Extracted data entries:
________________________

Definition require (c : bool) (msg : string) : M unit :=
  do b <- branch c; if b then ret tt else revert (Error msg).
Definition when (c : bool) (body : M unit) : M unit :=
  do b <- branch c; if b then body else ret tt.
Definition checked_add (a b : N) : M N :=
  do fits <- branch (a + b <=? uint256_max);
  if fits then ret (a + b) else revert Overflow.
Definition unwrap {A} (o : option A) (f : Failure) : M A :=
  match o with
  | Some a => branch true;; ret a
  | None => branch false;; revert f
  end.

(** ** ABI decoding *)

(** [abi.decode(data, (uint32))]: the first 32-byte word, big endian; the
    decoder reverts when the data is shorter than a word or the word does not
    fit the type. *)
Definition be_word (bs : list byte) : N :=
  fold_left (fun acc b => acc * 256 + Byte.to_N b) bs 0.

Definition abi_decode_uint32 (data : bytes) : option N :=
  if (N.of_nat (length data) <? 32) then None
  else let w := be_word (take 32 data) in
       if w <=? uint32_max then Some w else None.

(** ** The FHE library interface *)

(** What the contract uses of [FHE].  [fromExternal] and [checkSignatures]
    revert inside the library when the proof is rejected ([None], [false]).
    [gt] yields an encrypted boolean; the contract uses it as the condition of
    an [if], so the interface gives the truth value it resolves to. *)
Record FHE := mkFHE {
  zero : N -> euint32;
  fromExternal : externalEuint32 -> bytes -> option euint32;
  isInitialized : euint32 -> bool;
  gt : euint32 -> euint32 -> bool;
  toBytes32 : euint32 -> bytes32;
  checkSignatures : list bytes32 -> bytes -> bytes -> bool
}.

Record Env := mkEnv {
  msg_sender : address;
  block_timestamp : N;
  this : address
}.

(** ** The contract *)

Section Contract.
Variable fhe : FHE.
Variable env : Env.

Definition onlyActiveAuction (nftId : string) (body : M unit) : M unit :=
  do ex <- sload (fun s => exists_at s nftId);
  require ex "Auction does not exist";;
  do act <- sload (fun s => isActive (auction_at s nftId));
  require act "Auction is not active";;
  do st <- sload (fun s => startTime (auction_at s nftId));
  require (st <=? block_timestamp env) "Auction has not started";;
  do en <- sload (fun s => endTime (auction_at s nftId));
  require (block_timestamp env <=? en) "Auction has ended";;
  body.

Definition createAuction (nftId : string) (duration : N) : M unit :=
  do ex <- sload (fun s => exists_at s nftId);
  require (negb ex) "Auction already exists";;
  let startTime := block_timestamp env in
  do endTime <- checked_add startTime duration;
  sstore (write_auction nftId
            (mkAuction nftId startTime endTime address0 (zero fhe 16) true));;
  sstore (write_exists nftId true);;
  emit (AuctionCreated nftId startTime endTime).

Definition placeBid (nftId : string) (encryptedBid : externalEuint32)
    (inputProof : bytes) : M unit :=
  onlyActiveAuction nftId (
    do encryptedBidValue <-
      unwrap (fromExternal fhe encryptedBid inputProof) InvalidCiphertext_proof;
    require (isInitialized fhe encryptedBidValue) "Invalid encrypted bid";;
    let newBid := mkBid (msg_sender env) encryptedBidValue (block_timestamp env) in
    sstore (push_bid nftId newBid);;
    do current <- sload (fun s => highestBid (auction_at s nftId));
    when (gt fhe encryptedBidValue current) (
      sstore (update_auction nftId (set_highestBid encryptedBidValue));;
      sstore (update_auction nftId (set_highestBidder (msg_sender env))));;
    grant (AllowThis encryptedBidValue (this env));;
    grant (PubliclyDecryptable encryptedBidValue);;
    emit (BidPlaced nftId (msg_sender env))).

Definition concludeAuction (nftId : string) (abiEncodedClearBid : bytes)
    (decryptionProof : bytes) : M unit :=
  do ex <- sload (fun s => exists_at s nftId);
  require ex "Auction does not exist";;
  do en <- sload (fun s => endTime (auction_at s nftId));
  require (en <? block_timestamp env) "Auction is still active";;
  do act <- sload (fun s => isActive (auction_at s nftId));
  require act "Auction already concluded";;
  do h <- sload (fun s => highestBid (auction_at s nftId));
  let cts := [toBytes32 fhe h] in
  do verified <- branch (checkSignatures fhe cts abiEncodedClearBid decryptionProof);
  (if verified then ret tt else revert InvalidProof);;
  do winningBid <- unwrap (abi_decode_uint32 abiEncodedClearBid) DecodeFailure;
  do winner <- sload (fun s => highestBidder (auction_at s nftId));
  sstore (update_auction nftId (set_isActive false));;
  emit (AuctionConcluded nftId winner winningBid).

Definition getHighestBid (nftId : string) : M euint32 :=
  do ex <- sload (fun s => exists_at s nftId);
  require ex "Auction does not exist";;
  sload (fun s => highestBid (auction_at s nftId)).

Definition getAuctionDetails (nftId : string)
    : M (string * N * N * address * bool) :=
  do ex <- sload (fun s => exists_at s nftId);
  require ex "Auction does not exist";;
  do auction <- sload (fun s => auction_at s nftId);
  let '(mkAuction name startTime endTime highestBidder _ isActive) := auction in
  ret (name, startTime, endTime, highestBidder, isActive).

________________________

**Task item:** Take every line above where "then" appears and copy it.

**Solution to this problem:**
  do b <- branch c; if b then ret tt else revert (Error msg).
  do b <- branch c; if b then body else ret tt.
  if fits then ret (a + b) else revert Overflow.
  if (N.of_nat (length data) <? 32) then None
       if w <=? uint32_max then Some w else None.
  (if verified then ret tt else revert InvalidProof);;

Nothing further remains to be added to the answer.